In terms of specifications, Apple details dimensions and internals for an idea of what to expect.
- 6.8 inches high (172 mm)
- 5.6 inches wide (142 mm)
- 5.5 pounds (2.5 kg)
- High-excursion woofer with custom amplifier
- Array of seven horn-loaded tweeters, each with its own custom amplifier
- Six-microphone array for far-field Siri and room sensing
- Internal low-frequency calibration microphone for automatic bass correction
- Direct and ambient audio beamforming
- Transparent studio-level dynamic processing
- 802.11a/b/g/n/ac Wi‑Fi with MIMO
- Multiroom speaker support with AirPlay 2
In terms of processing power, HomePod ships equipped with Apple’s A8 chip which debuted with the iPhone 6 and 6 Plus and is also used in the fourth-gen Apple TV.

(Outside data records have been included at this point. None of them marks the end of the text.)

(* ===== verification/Vec.v ===== *)
(** * Vec: vectors updated by position

    The operations of [Vec] the script engine uses on its stacks, in the order of
    the source: index 0 is the bottom, [push] and [pop] work at the end.  An index
    out of range is a panic ([None]), as in the source. *)
From stdpp Require Import base numbers list.
From S2P Require Import Prelude.

Section Vec.
Context {A : Type}.
Implicit Types (v : list A) (x : A) (i j : Z).

(** [v[i]] *)
Definition vec_index v i : option A := if 0 <=? i then v !! Z.to_nat i else None.

(** [v.push(x)] *)
Definition vec_push v x : list A := v ++ [x].

(** [v.pop()] *)
Definition vec_pop v : option (A * list A) :=
  match last v with
  | Some x => Some (x, take (length v - 1) v)
  | None => None
  end.

(** [v.remove(i)]: the element and the vector without it *)
Definition vec_remove v i : option (A * list A) :=
  match vec_index v i with
  | Some x => Some (x, delete (Z.to_nat i) v)
  | None => None
  end.

(** [v.insert(i, x)]: panics when [i > len] *)
Definition vec_insert v i x : option (list A) :=
  if (0 <=? i) && (i <=? zlen v) then Some (take (Z.to_nat i) v ++ x :: drop (Z.to_nat i) v) else None.

(** [v.swap(i, j)] *)
Definition vec_swap v i j : option (list A) :=
  match vec_index v i, vec_index v j with
  | Some x, Some y => Some (<[Z.to_nat i := y]> (<[Z.to_nat j := x]> v))
  | _, _ => None
  end.

(** [v.get(a..b)] with [a <= b] *)
Definition vec_range v i j : option (list A) :=
  if (0 <=? i) && (i <=? j) && (j <=? zlen v) then Some (take (Z.to_nat (j - i)) (drop (Z.to_nat i) v)) else None.

Lemma vec_index_Some v i : 0 <= i < zlen v -> exists x, vec_index v i = Some x /\ x ∈ v.
Proof.
  intros Hi. unfold vec_index. rewrite (proj2 (Z.leb_le 0 i)) by lia.
  destruct (lookup_lt_is_Some_2 v (Z.to_nat i)) as [x Hx]; [unfold zlen in Hi; lia|].
  exists x. split; [done|]. by eapply list_elem_of_lookup_2.
Qed.

Lemma vec_index_elem v i x : vec_index v i = Some x -> 0 <= i < zlen v /\ x ∈ v.
Proof.
  unfold vec_index. destruct (Z.leb_spec 0 i); [|done]. intros Hx. apply lookup_lt_Some in Hx as Hl.
  split; [unfold zlen; lia|]. by eapply list_elem_of_lookup_2.
Qed.

Lemma vec_pop_snoc v x : vec_pop (v ++ [x]) = Some (x, v).
Proof. unfold vec_pop. rewrite last_snoc, length_app. cbn. by rewrite Nat.add_sub, take_app_length. Qed.

Lemma vec_pop_inv v x v' : vec_pop v = Some (x, v') <-> v = v' ++ [x].
Proof.
  split; [|intros ->; apply vec_pop_snoc].
  destruct v as [|y v0 _] using rev_ind; [done|]. rewrite vec_pop_snoc. by intros [= -> ->].
Qed.

Lemma vec_pop_None v : vec_pop v = None <-> v = [].
Proof. destruct v as [|y v0 _] using rev_ind; [done|]. rewrite vec_pop_snoc. split; [done|by destruct v0]. Qed.

Lemma vec_remove_inv v i x v' : vec_remove v i = Some (x, v') -> v ≡ₚ x :: v'.
Proof.
  unfold vec_remove, vec_index. destruct (Z.leb_spec 0 i); [|done].
  destruct (v !! Z.to_nat i) as [y|] eqn:E; [|done]. intros [= <- <-]. by apply delete_Permutation.
Qed.

Lemma vec_remove_Some v i : 0 <= i < zlen v -> exists x v', vec_remove v i = Some (x, v').
Proof. intros Hi. destruct (vec_index_Some v i Hi) as (x & E & _). unfold vec_remove. rewrite E. eauto. Qed.

Lemma vec_insert_inv v i x v' : vec_insert v i x = Some v' -> v' ≡ₚ x :: v.
Proof.
  unfold vec_insert. destruct (_ && _); [|done]. intros [= <-]. rewrite <- Permutation_middle. by rewrite take_drop.
Qed.

Lemma vec_swap_inv v i j v' : vec_swap v i j = Some v' -> v' ≡ₚ v.
Proof.
  unfold vec_swap. destruct (vec_index v i) as [x|] eqn:Ei; [|done]. destruct (vec_index v j) as [y|] eqn:Ej; [|done].
  intros [= <-]. unfold vec_index in *. destruct (Z.leb_spec 0 i), (Z.leb_spec 0 j); try done.
  by apply Permutation_insert_swap.
Qed.

Lemma vec_swap_Some v i j : 0 <= i < zlen v -> 0 <= j < zlen v -> exists v', vec_swap v i j = Some v'.
Proof.
  intros Hi Hj. destruct (vec_index_Some v i Hi) as (x & Ei & _), (vec_index_Some v j Hj) as (y & Ej & _).
  unfold vec_swap. rewrite Ei, Ej. eauto.
Qed.

Lemma vec_insert_Some v i x : 0 <= i <= zlen v -> exists v', vec_insert v i x = Some v'.
Proof. intros Hi. unfold vec_insert. rewrite !(proj2 (Z.leb_le _ _)) by lia. eauto. Qed.

Lemma zlen_push v x : zlen (vec_push v x) = zlen v + 1.
Proof. unfold vec_push. by rewrite zlen_app. Qed.
End Vec.

Lemma zlen_Permutation {A} (v w : list A) : v ≡ₚ w -> zlen v = zlen w.
Proof. intros Hp. unfold zlen. by rewrite Hp. Qed.
(* ===== verification/ScriptNum.v ===== *)
(** * ScriptNum: script errors, numbers and truth values

    Models the error type of src/src/script/mod.rs and the number routines at the
    end of src/src/script/engine.rs: [encode_script_number],
    [decode_script_number] and [is_truthy]. *)
From Stdlib Require Import Strings.Byte.
From stdpp Require Import base numbers list.
From S2P Require Import Prelude.

Inductive ScriptError :=
| InvalidOpcode (b : byte)
| DisabledOpcode (b : byte)
| StackUnderflow
| StackOverflow
| ScriptTooLarge
| TooManyOps
| InvalidPushSize
| EqualVerifyFailed
| CheckSigFailed
| CheckMultiSigFailed
| InvalidSignatureEncoding
| InvalidPubKey
| NegativeLocktime
| UnsatisfiedLocktime
| UnbalancedConditional
| FalseReturned
| OpReturnEncountered
| InvalidRedeemScript
| NumericOverflow
| MultisigKeyCount
| MultisigSigCount
| InvalidStackIndex.

(** the loop compares the position with the last one *)
Fixpoint is_truthy (data : list byte) : bool :=
  match data with
  | [] => false
  | [b] => negb (b2z b =? 0x00) && negb (b2z b =? 0x80)
  | b :: data => if negb (b2z b =? 0x00) then true else is_truthy data
  end.

(** replace the last element: [*v.last_mut() = f(..)] *)
Definition update_last {A} (f : A -> A) (l : list A) : list A := alter f (length l - 1)%nat l.

Definition encode_script_number (value : Z) : list byte :=
  if value =? 0 then [] else
  let negative := value <? 0 in
  let abs_value := if negative then (- (value mod 2 ^ 64)) mod 2 ^ 64 else value mod 2 ^ 64 in
  let digits := min_le_bytes 8 abs_value in
  match last digits with
  | Some b =>
    if negb (Z.land (b2z b) 0x80 =? 0) then digits ++ [if negative then x80 else x00]
    else if negative then update_last (fun b => z2b (Z.lor (b2z b) 0x80)) digits
    else digits
  | None => digits
  end.

(** [for (i, &b) in data.iter().enumerate() { result |= i64::from(b) << (i * 8) }] *)
Fixpoint or_bytes (i : Z) (acc : Z) (data : list byte) : Z :=
  match data with
  | [] => acc
  | b :: data => or_bytes (i + 1) (Z.lor acc (Z.shiftl (b2z b) (i * 8))) data
  end.

Definition decode_script_number (data : list byte) : res ScriptError Z :=
  if zlen data =? 0 then Ok 0 else
  if zlen data >? 4 then Err NumericOverflow else
  let number := or_bytes 0 0 data in
  last_byte ← or_panic (last data);
  if negb (Z.land (b2z last_byte) 0x80 =? 0) then
    let shift := (zlen data - 1) * 8 in
    let number := Z.land number (Z.lnot (Z.shiftl 0x80 shift)) in
    Ok (- number)
  else Ok number.

(** ** Lemmas *)

Lemma or_bytes_eq i acc data :
  0 <= i -> 0 <= acc < 256 ^ i -> or_bytes i acc data = acc + 256 ^ i * le_val data.
Proof.
  revert i acc. induction data as [|b data IH]; intros i acc Hi Hacc; cbn [or_bytes le_val]; [lia|].
  pose proof (b2z_range b). assert (256 ^ i = 2 ^ (i * 8)) as Hp.
  { change 256 with (2 ^ 8). rewrite <- Z.pow_mul_r by lia. f_equal. lia. }
  rewrite lor_shiftl_add, <- Hp by lia.
  assert (256 ^ (i + 1) = 256 * 256 ^ i) as Hs by (rewrite Z.pow_add_r by lia; lia).
  rewrite IH by (rewrite ?Hs; nia). rewrite Hs. lia.
Qed.

(** removing a bit that is set *)
Lemma land_lnot_bit x n : 0 <= n -> Z.testbit x n = true -> Z.land x (Z.lnot (2 ^ n)) = x - 2 ^ n.
Proof.
  intros Hn Hb. change (Z.land x (Z.lnot (2 ^ n))) with (Z.land x (Z.lnot (2 ^ n))).
  rewrite <- Z.ldiff_land. symmetry. apply Z.sub_nocarry_ldiff.
  apply Z.bits_inj'. intros k Hk. rewrite Z.ldiff_spec, Z.bits_0, Z.pow2_bits_eqb by lia.
  destruct (Z.eqb_spec n k) as [->|]; [|done]. by rewrite Hb.
Qed.

(** the value of a number of at most four bytes, by its last byte *)
Lemma decode_snoc l b :
  (length l <= 3)%nat ->
  decode_script_number (l ++ [b]) =
    Ok (if b2z b <? 128 then le_val l + 256 ^ Z.of_nat (length l) * b2z b
        else - (le_val l + 256 ^ Z.of_nat (length l) * (b2z b - 128))).
Proof.
  intros Hl. unfold decode_script_number. rewrite zlen_app. change (zlen [b]) with 1.
  assert (0 <= zlen l <= 3) as Hz by (unfold zlen; lia).
  rewrite (proj2 (Z.eqb_neq _ 0)), Z.gtb_ltb, (proj2 (Z.ltb_ge 4 _)) by lia.
  rewrite last_snoc. cbn [or_panic mbind res_bind]. rewrite or_bytes_eq by lia.
  rewrite Z.pow_0_r, Z.mul_1_l, Z.add_0_l, le_val_snoc, land_128.
  destruct (Z.ltb_spec (b2z b) 128) as [Hb|Hb]; cbn [negb]; [done|].
  set (n := Z.of_nat (length l)). replace (zlen l + 1 - 1) with n by (unfold zlen, n; lia).
  assert (256 ^ n = 2 ^ (n * 8)) as Hp.
  { change 256 with (2 ^ 8). rewrite <- Z.pow_mul_r by lia. f_equal. lia. }
  pose proof (b2z_range b) as Hbr. pose proof (le_val_range l) as Hlr. fold n in Hlr. rewrite Hp in *.
  assert (Z.shiftl 0x80 (n * 8) = 2 ^ (n * 8 + 7)) as ->.
  { rewrite Z.shiftl_mul_pow2, Z.pow_add_r by lia. lia. }
  rewrite land_lnot_bit; [rewrite Z.pow_add_r by lia; do 2 f_equal; change (2 ^ 7) with 128; lia|lia|].
  rewrite Z.testbit_true by lia. rewrite Z.pow_add_r by lia. change (2 ^ 7) with 128.
  assert ((le_val l + 2 ^ (n * 8) * b2z b) / (2 ^ (n * 8) * 128) = 1) as ->; [|done].
  symmetry. apply (Z.div_unique_pos _ _ _ (le_val l + 2 ^ (n * 8) * (b2z b - 128))); nia.
Qed.

Lemma decode_range data n : decode_script_number data = Ok n -> - (2 ^ 31 - 1) <= n <= 2 ^ 31 - 1.
Proof.
  destruct data as [|b l _] using rev_ind; [by intros [= <-]|]. intros Hd.
  assert (length l <= 3)%nat as Hl.
  { unfold decode_script_number in Hd. rewrite zlen_app in Hd. change (zlen [b]) with 1 in Hd.
    pose proof (zlen_nonneg l). rewrite (proj2 (Z.eqb_neq _ 0)) in Hd by lia.
    rewrite Z.gtb_ltb in Hd. destruct (Z.ltb_spec 4 (zlen l + 1)); [done|]. unfold zlen in *. lia. }
  rewrite decode_snoc in Hd by done. injection Hd as <-.
  pose proof (le_val_range l) as Hlr. pose proof (b2z_range b).
  assert (256 ^ Z.of_nat (length l) <= 2 ^ 24) by (change (2 ^ 24) with (256 ^ 3); apply Z.pow_le_mono_r; lia).
  pow2. destruct (Z.ltb_spec (b2z b) 128); nia.
Qed.

Lemma decode_no_panic data : decode_script_number data <> Panic.
Proof.
  unfold decode_script_number. destruct data as [|b l _] using rev_ind; [done|].
  rewrite last_snoc. cbn [or_panic mbind res_bind]. by repeat case_match.
Qed.

Lemma update_last_snoc {A} (f : A -> A) l x : update_last f (l ++ [x]) = l ++ [f x].
Proof.
  unfold update_last. rewrite length_app. cbn [length].
  replace (length l + 1 - 1)%nat with (length l + 0)%nat by lia. by rewrite alter_app_r.
Qed.

(** the absolute value, computed on the unsigned representation *)
Lemma abs_u64 value : I 64 value -> value <> 0 ->
  (if value <? 0 then (- (value mod 2 ^ 64)) mod 2 ^ 64 else value mod 2 ^ 64) = Z.abs value.
Proof.
  unfold I. intros Hv Hne. pow2. destruct (Z.ltb_spec value 0).
  - symmetry. apply (Z.mod_unique_pos _ _ (-1)); [lia|].
    rewrite <- (Z.mod_add value 1), (Z.mod_small (value + _)) by lia. lia.
  - rewrite Z.mod_small; lia.
Qed.

(** an encoded number: the digits of its absolute value, the sign in the top bit
    of the last byte *)
Lemma encode_shape value :
  I 64 value -> value <> 0 ->
  exists l b, encode_script_number value = l ++ [b] /\
    le_val l + 256 ^ Z.of_nat (length l) * (b2z b mod 128) = Z.abs value /\
    (b2z b <? 128) = negb (value <? 0) /\ (l = [] -> b2z b mod 128 <> 0) /\
    256 ^ Z.of_nat (length l) <= 2 * Z.abs value.
Proof.
  intros Hv Hne. unfold encode_script_number. rewrite (proj2 (Z.eqb_neq value 0)), abs_u64 by done.
  assert (0 < Z.abs value < 256 ^ Z.of_nat 8) as Habs by (change (256 ^ Z.of_nat 8) with (2 ^ 64); unfold I in Hv; pow2; lia).
  destruct (min_le_bytes_snoc 8 (Z.abs value) Habs) as (l & b & E & Hb).
  pose proof (min_le_bytes_val 8 (Z.abs value) ltac:(lia)) as Hval. rewrite E in *. rewrite le_val_snoc in Hval.
  rewrite last_snoc, land_128. pose proof (b2z_range b) as Hbr. pose proof (le_val_range l) as Hlr.
  assert (0 < 256 ^ Z.of_nat (length l)) as Hpow by apply pow256_pos.
  destruct (Z.ltb_spec (b2z b) 128) as [Hlt|Hge]; cbn [negb].
  - destruct (value <? 0) eqn:Hneg; cbn [negb].
    + rewrite update_last_snoc. exists l, (z2b (Z.lor (b2z b) 0x80)). split; [done|].
      assert (Z.lor (b2z b) 0x80 = b2z b + 128) as El.
      { change (Z.lor (b2z b) 0x80) with (Z.lor (b2z b) (Z.shiftl 1 7)).
        rewrite (lor_shiftl_add (b2z b) 1 7); [done|done|change (2 ^ 7) with 128; lia|done]. }
      rewrite El, b2z_z2b_small by lia.
      assert ((b2z b + 128) mod 128 = b2z b) as -> by (Z.div_mod_to_equations; lia).
      split; [done|]. split; [by apply Z.ltb_ge; lia|]. split; [lia|nia].
    + exists l, b. rewrite Z.mod_small by lia. split; [done|]. split; [done|]. split; [by apply Z.ltb_lt|]. split; [lia|nia].
  - exists (l ++ [b]), (if value <? 0 then x80 else x00). split; [done|].
    assert (b2z (if value <? 0 then x80 else x00) mod 128 = 0) as -> by (by destruct (value <? 0)).
    rewrite le_val_snoc, length_app. cbn [length]. split; [lia|].
    split; [by destruct (value <? 0)|]. split; [by destruct l|].
    rewrite Nat.add_1_r, pow256_S. nia.
Qed.

Lemma length_encode value : (length (encode_script_number value) <= 9)%nat.
Proof.
  unfold encode_script_number. destruct (value =? 0); [cbn; lia|]. set (d := min_le_bytes 8 _).
  pose proof (length_min_le_bytes 8 (if value <? 0 then (- (value mod 2 ^ 64)) mod 2 ^ 64 else value mod 2 ^ 64)) as Hd.
  fold d in Hd. clearbody d. destruct (last d); [|lia]. destruct (negb _); [rewrite length_app; cbn; lia|].
  destruct (value <? 0); [|lia]. unfold update_last. rewrite length_alter. lia.
Qed.

Lemma is_truthy_snoc l b : is_truthy (l ++ [b]) = negb (le_val l + b2z b mod 128 =? 0).
Proof.
  induction l as [|c l IH].
  - cbn [app is_truthy le_val]. pose proof (b2z_range b). rewrite Z.add_0_l.
    destruct (Z.eqb_spec (b2z b) 0) as [->|]; [done|]. destruct (Z.eqb_spec (b2z b) 0x80) as [->|]; [done|].
    cbn. symmetry. apply negb_true_iff, Z.eqb_neq. Z.div_mod_to_equations. lia.
  - assert (is_truthy ((c :: l) ++ [b]) = if negb (b2z c =? 0) then true else is_truthy (l ++ [b])) as -> by (by destruct l).
    cbn [le_val]. pose proof (b2z_range c). pose proof (le_val_range l). pose proof (Z.mod_pos_bound (b2z b) 128 ltac:(lia)).
    destruct (Z.eqb_spec (b2z c) 0) as [E|Hc]; cbn [negb].
    + rewrite IH, E. f_equal. destruct (Z.eqb_spec (le_val l + b2z b mod 128) 0), (Z.eqb_spec (0 + 256 * le_val l + b2z b mod 128) 0); (done || lia).
    + symmetry. apply negb_true_iff, Z.eqb_neq. lia.
Qed.

(** ** Properties *)

(** script numbers.  Every number the engine can decode is within
    [-(2^31 - 1), 2^31 - 1], every number of that range decodes back from its
    encoding, every 64-bit number is truthy as a stack element exactly when it
    is not zero, and decoding never panics. *)
Theorem script_number_roundtrip :
  (forall n, - (2 ^ 31 - 1) <= n <= 2 ^ 31 - 1 -> decode_script_number (encode_script_number n) = Ok n) /\
  (forall data n, decode_script_number data = Ok n -> - (2 ^ 31 - 1) <= n <= 2 ^ 31 - 1) /\
  (forall n, I 64 n -> is_truthy (encode_script_number n) = negb (n =? 0)) /\
  (forall data, decode_script_number data <> Panic).
Proof.
  split; [|split; [exact decode_range|split; [|exact decode_no_panic]]].
  - intros n Hn. destruct (Z.eq_dec n 0) as [->|Hne]; [done|].
    destruct (encode_shape n) as (l & b & -> & Hval & Hsign & _ & Hlen); [range|done|].
    assert (length l <= 3)%nat as Hl.
    { apply Nat.nlt_ge. intros Hgt. assert (256 ^ 4 <= 256 ^ Z.of_nat (length l)) as Hp by (apply Z.pow_le_mono_r; lia).
      change (256 ^ 4) with (2 ^ 32) in Hp. pow2. lia. }
    rewrite decode_snoc, Hsign by done. f_equal. pose proof (b2z_range b) as Hb.
    destruct (Z.ltb_spec n 0); cbn [negb] in *.
    + apply Z.ltb_ge in Hsign. replace (b2z b mod 128) with (b2z b - 128) in Hval by (Z.div_mod_to_equations; lia). lia.
    + apply Z.ltb_lt in Hsign. rewrite Z.mod_small in Hval by lia. lia.
  - intros n Hn. destruct (Z.eqb_spec n 0) as [->|Hne]; [done|].
    destruct (encode_shape n Hn Hne) as (l & b & -> & Hval & _ & Hnil & _). rewrite is_truthy_snoc.
    apply negb_true_iff, Z.eqb_neq. pose proof (le_val_range l). pose proof (Z.mod_pos_bound (b2z b) 128 ltac:(lia)).
    intros Hz. assert (le_val l = 0 /\ b2z b mod 128 = 0) as [E1 E2] by lia. rewrite E1, E2 in Hval. lia.
Qed.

Apple unveiled HomePod back in June at its Worldwide Developer Conference, but Phil Schiller didn’t give a firm release date beyond December: “It will start shipping this December, first in the US, UK, and Australia, and then next year we’ll start bringing it around the world.”
My guess would be December 1, December 8, or December 15, all of which are Fridays before Christmas which Apple is likely targeting if possible. December 22 is also a Friday before Christmas, but Apple surely wants to ship before then if possible.
HomePod will cost $350 in the US; Apple hasn’t announced international pricing yet.
Okay, so we know HomePod is shipping sometime in December, but when can buy it? Apple won’t take your money yet, but pre-orders for new devices usually happen one week before release.
That means we could see HomePod pre-orders start as soon as November 24, which happens to be Black Friday, the biggest shopping day of the year in the US.
Apple could even ship HomePod on December 8 and open pre-orders on Black Friday to get in on the shopping action as two-week pre-order periods aren’t unheard of.